My final question: is this kind of thinking about ways out of problematic use unrealistic in our Lutheran and municipal Nordic tradition? Would we accept treatment plans that look at guaranteed housing, and education or work, as the necessary frame for psychosocial or medical treatment and preconditions for a successful new start? Given the difficulties with “housing first” in at least some of the Nordic countries, I have my doubts.
Conclusion
The recovery movement has produced some interesting research and interventions that in a welcome way emphasise social and societal support and the importance of participation. I believe that they can give important inspiration also for Nordic treatment.
A recovery movement is another matter. I am somewhat sceptical of the need for such a movement, not least in light of the present strength of NPM and its shaping of the application of the perspective. And I am uncertain if it is even possible to establish.

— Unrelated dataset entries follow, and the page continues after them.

Lemma andb5_false (a b c d e : bool) :
  a = false \/ c = false \/ d = false \/ e = false ->
  a && b && c && d && e = false.
Proof. destruct a, b, c, d, e; simpl; intuition discriminate. Qed.

Lemma update_display_mode_no_reinterlace (frame : AVFrame) (m : impl) :
  (forall a b c d,
      get_display_mode a b c d <> display_mode.deinterlace_bob_reinterlace) ->
  (frame_height frame = 480 /\ height (format_desc_ m) = 486)
  \/ field_mode_of (format_desc_ m) = field_mode.progressive
  \/ frame_height frame = height (format_desc_ m)
  \/ is_deinterlacing (filter_str_ m) = true ->
  display_mode_ (update_display_mode frame m)
  <> display_mode.deinterlace_bob_reinterlace.
Proof.
  intros Hg Hcase. unfold update_display_mode. cbv zeta.
  match goal with
  | |- context [set_display_mode (if display_mode.eqb ?d _ then _ else _)
                                 (set_display_mode _ m)] =>
      assert (HD : d <> display_mode.deinterlace_bob_reinterlace);
      [|revert HD; generalize d; intros dm0 HD]
  end.
  { fields.
    match goal with
    | |- (if ?c then _ else _) <> _ =>
        assert (Hc : c = false); [|rewrite Hc; apply Hg]
    end.
    apply andb5_false.
    destruct Hcase as [[H1 H2]|[H|[H|H]]].
    - left. rewrite H1, H2. reflexivity.
    - right. right. left. rewrite H. reflexivity.
    - right. right. right. rewrite H, Z.eqb_refl. reflexivity.
    - right. left. rewrite H. reflexivity. }
  set (dm := if display_mode.eqb dm0 display_mode.invalid
             then display_mode.simple else dm0).
  assert (Hdm : dm <> display_mode.deinterlace_bob_reinterlace)
    by (subst dm; destruct dm0; simpl; congruence).
  clearbody dm.
  set (m1 := set_display_mode dm (set_display_mode display_mode.simple m)).
  assert (E5 : display_mode_ m1 = dm) by reflexivity.
  clearbody m1.
  match goal with
  | |- context [if negb ?c then _ else _] => destruct (negb c)
  end.
  - match goal with
    | |- context [set_filter ?f0 _] =>
        destruct (set_filter_fields f0 (drain_filter frame m1))
          as (_ & _ & _ & _ & ->)
    end.
    destruct (drain_filter_effect frame m1) as (_ & _ & _ & _ & ->).
    rewrite E5. exact Hdm.
  - rewrite E5. exact Hdm.
Qed.

(** X11.  The selection upgrades to DeinterlaceBobReinterlace only for
    footage that will be rescaled onto an interlaced format: with a
    [get_display_mode] that does not itself answer
    DeinterlaceBobReinterlace, the first decoded frame never selects that
    mode when it is 480 lines high on a 486-line format (NTSC DV), when the
    format is progressive, when the frame has the height of the format, or
    when the filter of the muxer already deinterlaces. *)
Theorem X11_no_reinterlace_without_rescaling (frame : AVFrame) (m : impl) :
  (forall a b c d,
      get_display_mode a b c d <> display_mode.deinterlace_bob_reinterlace) ->
  display_mode_ m = display_mode.invalid ->
  (frame_height frame = 480 /\ height (format_desc_ m) = 486)
  \/ field_mode_of (format_desc_ m) = field_mode.progressive
  \/ frame_height frame = height (format_desc_ m)
  \/ is_deinterlacing (filter_str_ m) = true ->
  display_mode_ (snd (push_video (decoded_video frame) m))
  <> display_mode.deinterlace_bob_reinterlace.
Proof.
  intros Hg Hd Hcase. rewrite push_video_state. unfold store_video.
  rewrite Hd. cbn [display_mode.eqb].
  pose proof (update_display_mode_no_reinterlace frame m Hg Hcase) as H.
  revert H. generalize (update_display_mode frame m). intros m1 H. cbv zeta.
  destruct (filter_poll_all (filter_push (filter_ m1) frame)) as [av_frames f].
  fields. exact H.
Qed.

(** X12.  [calc_nb_frames] stays within 32 bits, and the 64-bit
    intermediate makes two cases exact on the whole 32-bit range: a
    double-rate filter followed by a halving mode (Interlace,
    DeinterlaceBobReinterlace, Half) gives the input back, and so does a
    single-rate filter with a mode that neither halves nor duplicates. *)
Theorem X12_calc_nb_frames_identity_cases (m : impl) (n : Z) :
  0 <= n < 2 ^ 32 ->
  0 <= calc_nb_frames m n < 2 ^ 32
  /\ (filter_is_double_rate (filter_ m) = true ->
      units_per_tick (display_mode_ m) = 2 ->
      calc_nb_frames m n = n)
  /\ (filter_is_double_rate (filter_ m) = false ->
      units_per_tick (display_mode_ m) = 1 ->
      display_mode_ m <> display_mode.duplicate ->
      calc_nb_frames m n = n).
Proof.
  intros Hn. split; [|split].
  - unfold calc_nb_frames, to_uint32. apply Z.mod_pos_bound. lia.
  - intros Hf Hu. unfold calc_nb_frames, to_uint32, to_uint64. rewrite Hf.
    rewrite (Z.mod_small n (2 ^ 64)) by lia.
    rewrite (Z.mod_small (n * 2) (2 ^ 64)) by lia.
    destruct (display_mode_ m); try discriminate Hu;
      rewrite Z.div_mul by lia; apply Z.mod_small; lia.
  - intros Hf Hu Hd. unfold calc_nb_frames, to_uint32, to_uint64. rewrite Hf.
    rewrite (Z.mod_small n (2 ^ 64)) by lia.
    destruct (display_mode_ m); try discriminate Hu; try contradiction;
      apply Z.mod_small; lia.
Qed.

Lemma repeat_plus {A : Type} (x : A) (a b : nat) :
  repeat x a ++ repeat x b = repeat x (a + b).
Proof. symmetry. apply repeat_app. Qed.

(** X13.  An audio filler is as long as the cadence head at the time of
    the push, and pushes do not move the cadence: n fillers in a row append
    n times the head in zero samples to the last audio segment (whether or
    not some of the pushes throw on overflow), not the n consecutive cadence
    entries that n pops will take. *)
Theorem X13_fillers_repeat_the_cadence_head (n : nat) :
  forall m : impl,
    audio_streams_ m <> [] ->
    0 <= cadence_front m < 2 ^ 31 ->
    audio_streams_ (after_calls m (repeat (call_push_audio empty_audio) n))
    = on_back
        (fun b => b ++ repeat 0 (n * Z.to_nat (cadence_front m)))
        (audio_streams_ m)
    /\ audio_cadence_ (after_calls m (repeat (call_push_audio empty_audio) n))
       = audio_cadence_ m
    /\ video_streams_ (after_calls m (repeat (call_push_audio empty_audio) n))
       = video_streams_ m.
Proof.
  induction n as [|n IH]; intros m Hne Hc.
  - cbn. rewrite on_back_id. auto.
  - cbn [repeat].
    change (after_calls m
              (call_push_audio empty_audio
               :: repeat (call_push_audio empty_audio) n))
      with (after_calls (snd (push_audio empty_audio m))
              (repeat (call_push_audio empty_audio) n)).
    rewrite push_audio_state.
    assert (Ea : audio_streams_ (store_audio empty_audio m)
                 = on_back
                     (fun b => b ++ repeat 0 (Z.to_nat (cadence_front m)))
                     (audio_streams_ m)).
    { unfold store_audio. fields. rewrite to_size_t_small by lia. reflexivity. }
    assert (Ec : audio_cadence_ (store_audio empty_audio m) = audio_cadence_ m)
      by reflexivity.
    assert (Ev : video_streams_ (store_audio empty_audio m) = video_streams_ m)
      by reflexivity.
    assert (Ef : cadence_front (store_audio empty_audio m) = cadence_front m)
      by reflexivity.
    destruct (IH (store_audio empty_audio m)) as (I1 & I2 & I3).
    + rewrite Ea. apply on_back_nonempty. exact Hne.
    + rewrite Ef. exact Hc.
    + rewrite I1, I2, I3, Ea, Ef, Ec, Ev. repeat split.
      rewrite on_back_compose. apply on_back_ext. intros x.
      rewrite <- app_assoc, repeat_plus. reflexivity.
Qed.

With a very different treatment system tradition than in the Anglo-American countries, the concept and perspective may become so diversified that – unlike in the United States – it will not be able to unite the different actors.
Footnotes
Declaration of conflicting interests: The author declared no potential conflicts of interest with respect to the research, authorship, and/or publication of this article.
Funding: The author received no financial support for the research, authorship, and/or publication of this article.